BULL STREET - The art of the Con

Mark Hoffman and the White Salamander Collection

Mark Hoffman was a Mormon, at least early on, a dealer in historical documents, a Church missionary, a murderer and a forger but not necessarily in that order. Having lived in Salt Lake City and being a member of the Church of Jesus Christ of Latter-day Saints, Hoffman knew that the Mormon Church was not being forthright regarding all of the documentation relative to their early history. Whenever an older document came his way that at all conflicted with the historic position taken by the Church, he knew that he could make an easy and profitable sale. The Church had gained somewhat of a reputation for secrecy relative to its history and although they had a substantial library, only the very highest ranking of Mormon officials were allowed into that section.

For whatever reason, Hoffman’s needs became ever greater and when he could no longer find purportedly legitimate writings to sell to the Church, he started composing his own. He knew that even if the Church felt that there was the slightest chance they were real or even if they weren’t if there was any possibility of their causing controversy, they would be purchased in an instant. Because supposedly negative documents had been popping up all of the time, the Church had evolved a methodology for purchase that would literally keep them out of the loop. The would have one of their wealthy parishioners purchase the document and then donate it to the Church where it would then be locked up for eternity or longer according to some.

Hofmann new the Churches weak spots and worked them as a concertmaster would work a Stratavarios. He started manufacturing documents full time in his house and produced such epics as “The Anthon Transcript” which went to the very bowels of the religion. “The next was the “Blessing of Joseph Smith III”, which told of Joseph Smith Jr. giving is son the aura of prophecy. “The Far West Letter” another in a long string of forgeries was supposed to a letter from Joseph Smith to his brother Hyrum in which there was a revelation from God. The next was the “Stowell Letter” which was sent by smith to Stowell discussing occult practices.
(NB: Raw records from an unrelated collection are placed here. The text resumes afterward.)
(* ===== verification/Effects.v ===== *)
(** * Code that changes state and fails

    The monad of code that threads a state through calls that may fail, a relational program
    logic for it, bounded retries and polling (github.com/cenkalti/backoff, a parameter with its
    documented behaviour), and the state files that the host runtimes keep. *)
From stdpp Require Import base strings numbers gmap list.
From S2P Require Import Prelude.

(** ** The monad: the state survives an error *)
Definition SE (S A : Type) : Type := S → res A * S.
#[export] Instance SE_ret {S} : MRet (SE S) := λ A a s, (Ok a, s).
#[export] Instance SE_bind {S} : MBind (SE S) := λ A B f m s,
  match m s with (Ok a, s') => f a s' | (Err e, s') => (Err e, s') end.

Definition raise {S A} (e : error) : SE S A := λ s, (Err e, s).
Definition of_res {S A} (r : res A) : SE S A := λ s, (r, s).
(** The error as a value: the code goes on. *)
Definition attempt {S A} (m : SE S A) : SE S (res A) := λ s, let '(r, s') := m s in (Ok r, s').
Definition annotate {S A} (fmt : string) (args : list arg) (m : SE S A) : SE S A := λ s,
  match m s with (Ok a, s') => (Ok a, s') | (Err e, s') => (Err (Wrapf e fmt args), s') end.

(** [if err := m; err != nil { undo; return err }] *)
Definition or_undo {S A} (m : SE S A) (undo : SE S unit) : SE S A :=
  r ← attempt m;
  match r with Ok a => mret a | Err e => _ ← attempt undo; raise e end.
(** [defer f()]: whatever the body returns. *)
Definition deferring {S A} (f : S → S) (m : SE S A) : SE S A := λ s, let '(r, s') := m s in (r, f s').

(** ** What a run relates *)
Definition keeps {S A} (R : relation S) (m : SE S A) : Prop := ∀ s, R s (m s).2.
Definition post {S A} (P : S → Prop) (m : SE S A) (Q : res A → S → Prop) : Prop := ∀ s, P s → Q (m s).1 (m s).2.

Section logic.
Context {S : Type} (R : relation S) `{!PreOrder R}.

Lemma keeps_ret {A} (a : A) : keeps R (mret a : SE S A).
Proof. intros s. reflexivity. Qed.
Lemma keeps_raise {A} e : keeps R (raise e : SE S A).
Proof. intros s. reflexivity. Qed.
Lemma keeps_of_res {A} (r : res A) : keeps R (of_res r : SE S A).
Proof. intros s. reflexivity. Qed.

Lemma keeps_bind {A B} (m : SE S A) (f : A → SE S B) :
  keeps R m → (∀ a, keeps R (f a)) → keeps R (m ≫= f).
Proof.
  intros Hm Hf s. specialize (Hm s). unfold mbind, SE_bind. destruct (m s) as [[a|e] s']; [|exact Hm].
  etrans; [exact Hm|apply Hf].
Qed.

(** A continuation may rely on what the first part established. *)
Lemma keeps_bind_post {A B} (m : SE S A) (f : A → SE S B) (Q : A → S → Prop) :
  keeps R m → (∀ s a s', m s = (Ok a, s') → Q a s') → (∀ a s, Q a s → R s (f a s).2) → keeps R (m ≫= f).
Proof.
  intros Hm HQ Hf s. pose proof (Hm s) as Hs. unfold mbind, SE_bind.
  destruct (m s) as [[a|e] s'] eqn:E; [|exact Hs]. etrans; [exact Hs|]. by eapply Hf, HQ.
Qed.

Lemma keeps_attempt {A} (m : SE S A) : keeps R m → keeps R (attempt m).
Proof. intros Hm s. specialize (Hm s). unfold attempt. by destruct (m s). Qed.
Lemma keeps_annotate {A} fmt args (m : SE S A) : keeps R m → keeps R (annotate fmt args m).
Proof. intros Hm s. specialize (Hm s). unfold annotate. by destruct (m s) as [[]]. Qed.
Lemma or_undo_keeps {A} (m : SE S A) undo : keeps R m → keeps R undo → keeps R (or_undo m undo).
Proof.
  intros Hm Hu. apply keeps_bind; [by apply keeps_attempt|]. intros [a|e]; [apply keeps_ret|].
  apply keeps_bind; [by apply keeps_attempt|]. intros _. apply keeps_raise.
Qed.
Lemma keeps_deferring {A} f (m : SE S A) : keeps R m → (∀ s, R s (f s)) → keeps R (deferring f m).
Proof. intros Hm Hf s. specialize (Hm s). unfold deferring. destruct (m s) as [r s']. etrans; [exact Hm|apply Hf]. Qed.
Lemma keeps_run {A} (m : SE S A) s r s' : keeps R m → m s = (r, s') → R s s'.
Proof. intros Hm E. specialize (Hm s). by rewrite E in Hm. Qed.
End logic.

Lemma bind_Ok {S A B} (m : SE S A) (f : A → SE S B) s b s' :
  (m ≫= f) s = (Ok b, s') ↔ ∃ a s1, m s = (Ok a, s1) ∧ f a s1 = (Ok b, s').
Proof.
  unfold mbind, SE_bind. destruct (m s) as [[a|e] s1]; split; [eauto| |done|].
  - by intros (a' & s2 & [= <- <-] & H).
  - by intros (a' & s2 & [=] & H).
Qed.
Lemma annotate_Ok {S A} fmt args (m : SE S A) s a s' : annotate fmt args m s = (Ok a, s') ↔ m s = (Ok a, s').
Proof. unfold annotate. destruct (m s) as [[b|e] s1]; split; congruence. Qed.
Lemma bind_Err {S A B} (m : SE S A) (f : A → SE S B) s e s' : (m ≫= f) s = (Err e, s') →
  m s = (Err e, s') ∨ ∃ a s1, m s = (Ok a, s1) ∧ f a s1 = (Err e, s').
Proof. unfold mbind, SE_bind. destruct (m s) as [[a|e'] s1]; [eauto|]. intros [= -> ->]. by left. Qed.
Lemma attempt_Ok {S A} (m : SE S A) s r s' : attempt m s = (Ok r, s') → m s = (r, s').
Proof. unfold attempt. destruct (m s). congruence. Qed.
Lemma or_undo_Ok {S A} (m : SE S A) undo s a s' : or_undo m undo s = (Ok a, s') → m s = (Ok a, s').
Proof.
  unfold or_undo, mbind, SE_bind, attempt. destruct (m s) as [[b|e] s1]; [by intros [= -> ->]|]. by destruct (undo s1).
Qed.
Lemma or_undo_Err {S A} (m : SE S A) undo s e s' : or_undo m undo s = (Err e, s') →
  ∃ s1, m s = (Err e, s1) ∧ s' = (undo s1).2.
Proof.
  unfold or_undo, mbind, SE_bind, attempt. destruct (m s) as [[b|e'] s1]; [done|]. destruct (undo s1) as [r s2] eqn:E.
  intros [= <- <-]. exists s1. by rewrite E.
Qed.
Lemma deferring_run {S A} f (m : SE S A) s r s' : deferring f m s = (r, s') → ∃ s1, m s = (r, s1) ∧ s' = f s1.
Proof. unfold deferring. destruct (m s) as [r1 s1]. intros [= <- <-]. eauto. Qed.
Lemma attempt_eq {S A} (m : SE S A) s : attempt m s = (Ok (m s).1, (m s).2).
Proof. unfold attempt. by destruct (m s). Qed.

(** ** Retries *)

(** What an attempt of a retried operation returns: a plain error is tried again, a permanent
    one is not. *)
Inductive outcome (A : Type) := Done (a : A) | Again (e : error) | Permanent (e : error).
Arguments Done {A}. Arguments Again {A}. Arguments Permanent {A}.

(** [n] attempts at most. *)
Fixpoint tries {S A} (n : nat) (op : S → outcome A * S) (s : S) : outcome A * S :=
  match n, op s with
  | Datatypes.S (Datatypes.S _ as m), (Again _, s') => tries m op s'
  | _, r => r
  end.

(** [backoff.Retry(ctx, op, WithMaxTries(n))]. *)
Class Backoff := Retry : ∀ {S A : Type}, nat → (S → outcome A * S) → S → res A * S.

(** Documented: the operation is attempted at least once, until it succeeds or returns a
    permanent error, at most [n] times; the wait between two attempts may end the call (the
    context is done or the time is over). *)
Class BackoffLaws `{Backoff} := retry_tries : ∀ {S A : Type} n (op : S → outcome A * S) s, 0 < n →
  ∃ k, 0 < k ≤ n ∧ (Retry n op s).2 = (tries k op s).2 ∧
    match (tries k op s).1 with
    | Done a => (Retry n op s).1 = Ok a
    | Permanent e => (Retry n op s).1 = Err e
    | Again _ => ∃ e, (Retry n op s).1 = Err e
    end.

(** Whatever the result, it is that of a last attempt, from a state to which failed attempts
    led. *)
Lemma tries_last {S A} (R : relation S) `{!PreOrder R} n (op : S → outcome A * S) s :
  (∀ s e s', op s = (Again e, s') → R s s') → ∃ s0, R s s0 ∧ tries n op s = op s0.
Proof.
  intros Hop. revert s. induction n as [|n IH]; intros s; cbn; [by exists s|].
  destruct n; [by exists s|]. destruct (op s) as [[a|e|e] s'] eqn:E; try (by exists s).
  destruct (IH s') as (s0 & Hs & Ht). exists s0. split; [|done]. etrans; [|exact Hs]. by eapply Hop.
Qed.

Lemma retry_last `{BackoffLaws} {S A} (R : relation S) `{!PreOrder R} n (op : S → outcome A * S) s r s' :
  0 < n → (∀ s e s', op s = (Again e, s') → R s s') → (Retry n op : SE S A) s = (r, s') →
  ∃ s0 o, R s s0 ∧ op s0 = (o, s') ∧
    match o with Done a => r = Ok a | Permanent e => r = Err e | Again _ => ∃ e, r = Err e end.
Proof.
  intros Hn Hop E. destruct (retry_tries n op s Hn) as (k & Hk & E2 & E1). rewrite E in E1, E2. cbn in *.
  destruct (tries_last R k op s Hop) as (s0 & Hs & Ht). rewrite Ht in E1, E2. exists s0, (op s0).1.
  split; [done|]. split; [by rewrite E2; destruct (op s0)|]. by destruct (op s0) as [[] ].
Qed.

(** How [backoff.Retry] ends without a limit of attempts: the operation succeeded, it returned a
    permanent error, the time [Retry] itself allows is over (with the last error), or the context
    is done (with its cause). *)
Inductive retried (A : Type) := RetryDone (a : A) | RetryFailed (e : error).
Arguments RetryDone {A}. Arguments RetryFailed {A}.
Class Polling := {
  Retry_for : ∀ {S A : Type}, Z → (S → outcome A * S) → S → retried A * S;
  DeadlineExceeded : error }.

(** Documented: at least one attempt; the loop ends with the first success or permanent error, or
    after some attempt that failed. *)
Class PollingLaws `{Polling} := retry_for_tries : ∀ {S A : Type} timeout (op : S → outcome A * S) s,
  ∃ k, 0 < k ∧ (Retry_for timeout op s).2 = (tries k op s).2 ∧
    match (tries k op s).1 with
    | Done a => (Retry_for timeout op s).1 = RetryDone a
    | Permanent e => (Retry_for timeout op s).1 = RetryFailed e
    | Again e => ∃ e', (Retry_for timeout op s).1 = RetryFailed e' ∧ (e' = e ∨ e' = DeadlineExceeded)
    end.

(** ** Files *)

(** The error of a missing file; [os.IsNotExist] does not look into wrapped errors,
    [errors.Is] does. *)
Definition ErrNotExist : error := Errorf "file does not exist" [].
Definition IsNotExist (e : error) : bool := bool_decide (e = ErrNotExist).
Fixpoint Is_NotExist (e : error) : bool :=
  match e with Errorf _ _ => IsNotExist e | Wrapf cause _ _ => Is_NotExist cause end.

(** State files, one JSON document each: a store of what decoding a file answers.  Reading,
    writing and removing may fail; a write that fails leaves [residue]. *)
Section state_files.
Context {S St : Type} (files : S → gmap string (res St)) (put : gmap string (res St) → S → S).
Context (readFile writeFile removeFile : S → string → res unit) (missing : S → string → error).
Context (residue : S → string → option (res St)) (what : string).

Definition read_state (path : string) : SE S St := λ s,
  match files s !! path with
  | None => (Err (Wrapf (missing s path) ("read " +:+ what) []), s)
  | Some st => (_ ← wrap ("read " +:+ what) [] (readFile s path); wrap ("decode " +:+ what) [] st, s)
  end.
Definition write_state (path : string) (st : St) : SE S unit := annotate ("write " +:+ what) [] (λ s,
  match writeFile s path with
  | Ok _ => (Ok tt, put (<[path := Ok st]> (files s)) s)
  | Err e => (Err e, put (partial_alter (λ _, residue s path) path (files s)) s)
  end).
Definition remove_state (is_missing : error → bool) (path : string) : SE S unit := λ s,
  match files s !! path with
  | None => (Ok tt, s)
  | Some _ =>
      match removeFile s path with
      | Ok _ => (Ok tt, put (delete path (files s)) s)
      | Err e => if is_missing e then (Ok tt, s) else (Err (Wrapf e ("remove " +:+ what) []), s)
      end
  end.

Context (put_files : ∀ m s, files (put m s) = m).

Lemma read_state_same path s : (read_state path s).2 = s.
Proof. unfold read_state. by case_match. Qed.
Lemma write_state_Ok path st s s' : write_state path st s = (Ok tt, s') → s' = put (<[path := Ok st]> (files s)) s.
Proof. unfold write_state. intros E%annotate_Ok. case_match; congruence. Qed.
Lemma write_state_Err path st s e s' : write_state path st s = (Err e, s') →
  s' = put (partial_alter (λ _, residue s path) path (files s)) s.
Proof. unfold write_state, annotate. destruct (writeFile s path); [done|]. by intros [= _ <-]. Qed.
Lemma remove_state_Ok is_missing path s s' : (∀ s e, removeFile s path = Err e → is_missing e = false) →
  remove_state is_missing path s = (Ok tt, s') → files s' = delete path (files s) ∧ (s' = s ∨ s' = put (delete path (files s)) s).
Proof.
  intros Hh. unfold remove_state. destruct (files s !! path) eqn:E; [|intros [= <-]; rewrite delete_id by done; auto].
  destruct (removeFile s path) as [[]|e] eqn:Er; [intros [= <-]; rewrite put_files; auto|]. by rewrite (Hh _ _ Er).
Qed.
Lemma remove_state_other is_missing path s : (remove_state is_missing path s).2 = s ∨
  (remove_state is_missing path s).2 = put (delete path (files s)) s.
Proof. unfold remove_state. destruct (files s !! path); [|auto]. destruct (removeFile s path); [auto|]. case_match; auto. Qed.
End state_files.
(** The answer of a call: errdefs classifies errors. *)
Inductive answer (A : Type) := Fine (a : A) | NotFound (e : error) | Conflict (e : error) | Failed (e : error).
Arguments Fine {A}. Arguments NotFound {A}. Arguments Conflict {A}. Arguments Failed {A}.

Class DockerEngine := {
  engine : Type;
  ContainerCreate : ContainerConfig → HostConfig → string → engine → answer string * engine;
  ContainerStart : string → engine → res unit * engine;
  ContainerInspect : string → engine → answer InspectResponse * engine;  (** by id or name *)
  ContainerRemove : string → engine → res unit * engine;                 (** forced *)
  ContainerList : list (string * string) → engine → res (list string) * engine;  (** all states; the ids *)
  (** the stream of the last lines; then what StdCopy makes of it *)
  ContainerLogs : string → string → engine → res (res (string * string)) * engine;
  ImagePull : string → engine → res (res unit) * engine;                 (** the stream; then draining it *)
  ImageInspect : string → engine → res unit * engine;
  Error_text : error → string;   (** [err.Error()] *)
  ParseRFC3339Nano : string → option Z;
}.

(** ** provider_labels.go *)
Definition WorkloadLabelsMatch (labels : gmap string string) (meta : Metadata) (w : Workload) : bool :=
  forallb (λ kv, (default "" (labels !! kv.1) =? kv.2)%string) (map_to_list (LabelMap meta w)).
(** Names are unique, and a create that conflicts or names something unknown creates nothing.  A call
    that fails otherwise did what it was asked to or nothing: its reply may have been lost.  Nothing
    else changes containers meanwhile. *)
Class EngineLaws `{DockerEngine} := {
  containers : engine → gmap string Container;
  create_spec c hc name e :
    match ContainerCreate c hc name e with
    | (Fine id, e') => creates c hc name id (containers e) (containers e')
    | (Failed _, e') => containers e' = containers e ∨ ∃ id, creates c hc name id (containers e) (containers e')
    | (_, e') => containers e' = containers e
    end;
  start_spec id e :
    match ContainerStart id e with
    | (Ok _, e') => starts id (containers e) (containers e')
    | (Err _, e') => containers e' = containers e ∨ starts id (containers e) (containers e')
    end;
  inspect_spec ref e :
    match ContainerInspect ref e with
    | (Fine r, e') => containers e' = containers e ∧
        (is_Some (containers e !! ref) → in_ID r = ref) ∧
        ∃ c, containers e !! in_ID r = Some c ∧ default ∅ (in_Labels r) = ct_Labels c ∧
          (∀ st, in_State r = Some st → cs_Running st = true → ct_Started c = true)
    | (_, e') => containers e' = containers e
    end;
  remove_spec id e :
    match ContainerRemove id e with
    | (Ok _, e') => containers e' = delete id (containers e)
    | (Err _, e') => containers e' = containers e ∨ containers e' = delete id (containers e)
    end;
  list_spec labels e :
    match ContainerList labels e with
    | (Ok ids, e') => containers e' = containers e ∧
        ∀ i, i ∈ ids ↔ ∃ c, containers e !! i = Some c ∧ Forall (λ kv, ct_Labels c !! kv.1 = Some kv.2) labels
    | (Err _, e') => containers e' = containers e
    end;
  logs_spec id tail e : containers (ContainerLogs id tail e).2 = containers e;
  pull_spec ref e : containers (ImagePull ref e).2 = containers e;
  image_spec ref e : containers (ImageInspect ref e).2 = containers e;
}.

(** ** Labels *)
Definition named_text (s : string) : Prop := TrimSpace s = s ∧ s ≠ "".
(** The names a validated document has. *)
Definition identified (meta : Metadata) (name : string) : Prop := named_text (md_Name meta) ∧ named_text name.
Definition has_identity (labels : gmap string string) (meta : Metadata) (name : string) : Prop :=
  Forall (λ kv, labels !! kv.1 = Some kv.2) (workloadContainerFilters meta name).

Lemma LabelMap_identity meta w labels :
  identified meta (w_Name w) → LabelMap meta w ⊆ labels → has_identity labels meta (w_Name w).
Proof.
  intros [[Hm _] [Hn _]] Hsub. unfold has_identity, workloadContainerFilters. rewrite Hm, Hn.
  repeat constructor; cbn; eapply lookup_weaken; try done; by simplify_map_eq.
Qed.

Lemma ContainerLabels_identity `{MapRange} meta w : LabelMap meta w ⊆ ContainerLabels meta w.
Proof. apply map_union_subseteq_l. Qed.

(** Labels of the options that do not clash are kept. *)
Lemma WorkloadLabelsMatch_own `{MapRange} meta w : WorkloadLabelsMatch (ContainerLabels meta w) meta w = true.
Proof.
  unfold WorkloadLabelsMatch. apply forallb_forall. intros [k v] Hin. apply list_elem_of_In, elem_of_map_to_list in Hin.
  apply String.eqb_eq. cbn. pose proof (ContainerLabels_identity meta w) as Hs. by rewrite (lookup_weaken _ _ _ _ Hin Hs).
Qed.

Lemma WorkloadLabelsMatch_identity labels meta w :
  identified meta (w_Name w) → WorkloadLabelsMatch labels meta w = true → has_identity labels meta (w_Name w).
Proof.
  intros [[Hm Hm'] [Hn Hn']] Hf. unfold WorkloadLabelsMatch in Hf. rewrite forallb_forall in Hf.
  assert (∀ k v, LabelMap meta w !! k = Some v → v ≠ "" → labels !! k = Some v) as Hl.
  { intros k v Hk Hv. specialize (Hf (k, v)). cbn in Hf. rewrite String.eqb_eq in Hf.
    rewrite <-list_elem_of_In, elem_of_map_to_list in Hf. specialize (Hf Hk). by destruct (labels !! k); simplify_eq/=. }
  unfold has_identity, workloadContainerFilters. rewrite Hm, Hn.
  pose proof (NamespaceOrDefault_nonempty (md_Namespace meta)).
  repeat constructor; cbn; apply Hl; try done; unfold LabelMap; by simplify_map_eq.
Qed.

(** ** Runs *)
Section runs.
Context `{UnicodeLower, DnsLibLaws, EngineLaws, BackoffLaws, MapRange}.
Variables (cfg : DNSConfig) (save delete_record : DnsRecord → res unit) (newClient : option (res unit)).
The roof finally fell in on Hofmann when he told the Church that he had the “McLellin Collection.” McLellin was an early convert both to the Church then away from it. The Collection purportedly had information in that would not read well in print. Hofmann received a loan from one of the Church authorities for a down payment on the purchase. However, Hofmann new that the McLellin papers were substantial and he would never be able to deliver forgeries of them in this lifetime. He was angling to create “the Oath of a Freeman” which was supposedly printed on Colonial America’s first printing press and would also contain material that the Church would want buried. Moreover, this would have been much easier to produce and would bring a substantially higher price.

Unfortunately for Hofmann, his creditors started to close and in a fit of panic he planted a bomb, which killed his liaison with the Church by the name of Steve Christensen. Also killed in the blast was Kathy Sheets, an innocent bystander that just happened to be the wife of one of Christensen’s business partners. The concept would be that people would think that Christensen had been killed a disgruntled employee and the money that had been loaned to Hofmann would be forgotten in the tragedy.

However, the Salt Lake City investigators asked the Church officials to search their vaults and produce all of the documents that had been bought from Hofmann. You can imagine their shock when they discovered that the McLellin Collection had been purchased by the Church year before and was in their inventory. This refocused the examination squarely on Hofmann who eventually was given a life sentence.

One of the early documents that Hofmann fabricated and sold to the Church would have shaken the very underpinnings should it ever have become public. It became known as the “White Salamander” for reasons that will become clear:

“…One such document which happened to become public knowledge was the so-called “Salamander Letter,” ostensibly written by Martin Harris to W. W. Phelps. In the letter, Harris described the manner of the finding of the Golden Plates from which the Book of Mormon was translated. Rather than being led to the plates by an angel, however, Joseph Smith discovered the location of the plates through use of a seer stone, and upon reaching the place, there was a white salamander in the bottom of the box in which the plates lay. This salamander transformed itself into an ‘old spirit,’ struck Joseph three times, and made him unable to retrieve the plates at that time.”[101]

However, it is possible that one good forgery begets the next. Numerous books on the Mormon religion have indicated the Joseph Smith did not write much of what had been attributed to him. “…My research, however, led me to the conclusion that the largest portion of it had been compiled after his death. I found that later Mormon historians had taken portions of newspapers and diaries written by other people and changed them to the first person so that readers would believe that they were authored by Joseph Smith himself. In agreement with my conclusions, Mormon scholars later admitted that over 60% of “History” was compiled after Smith’s death.”[102]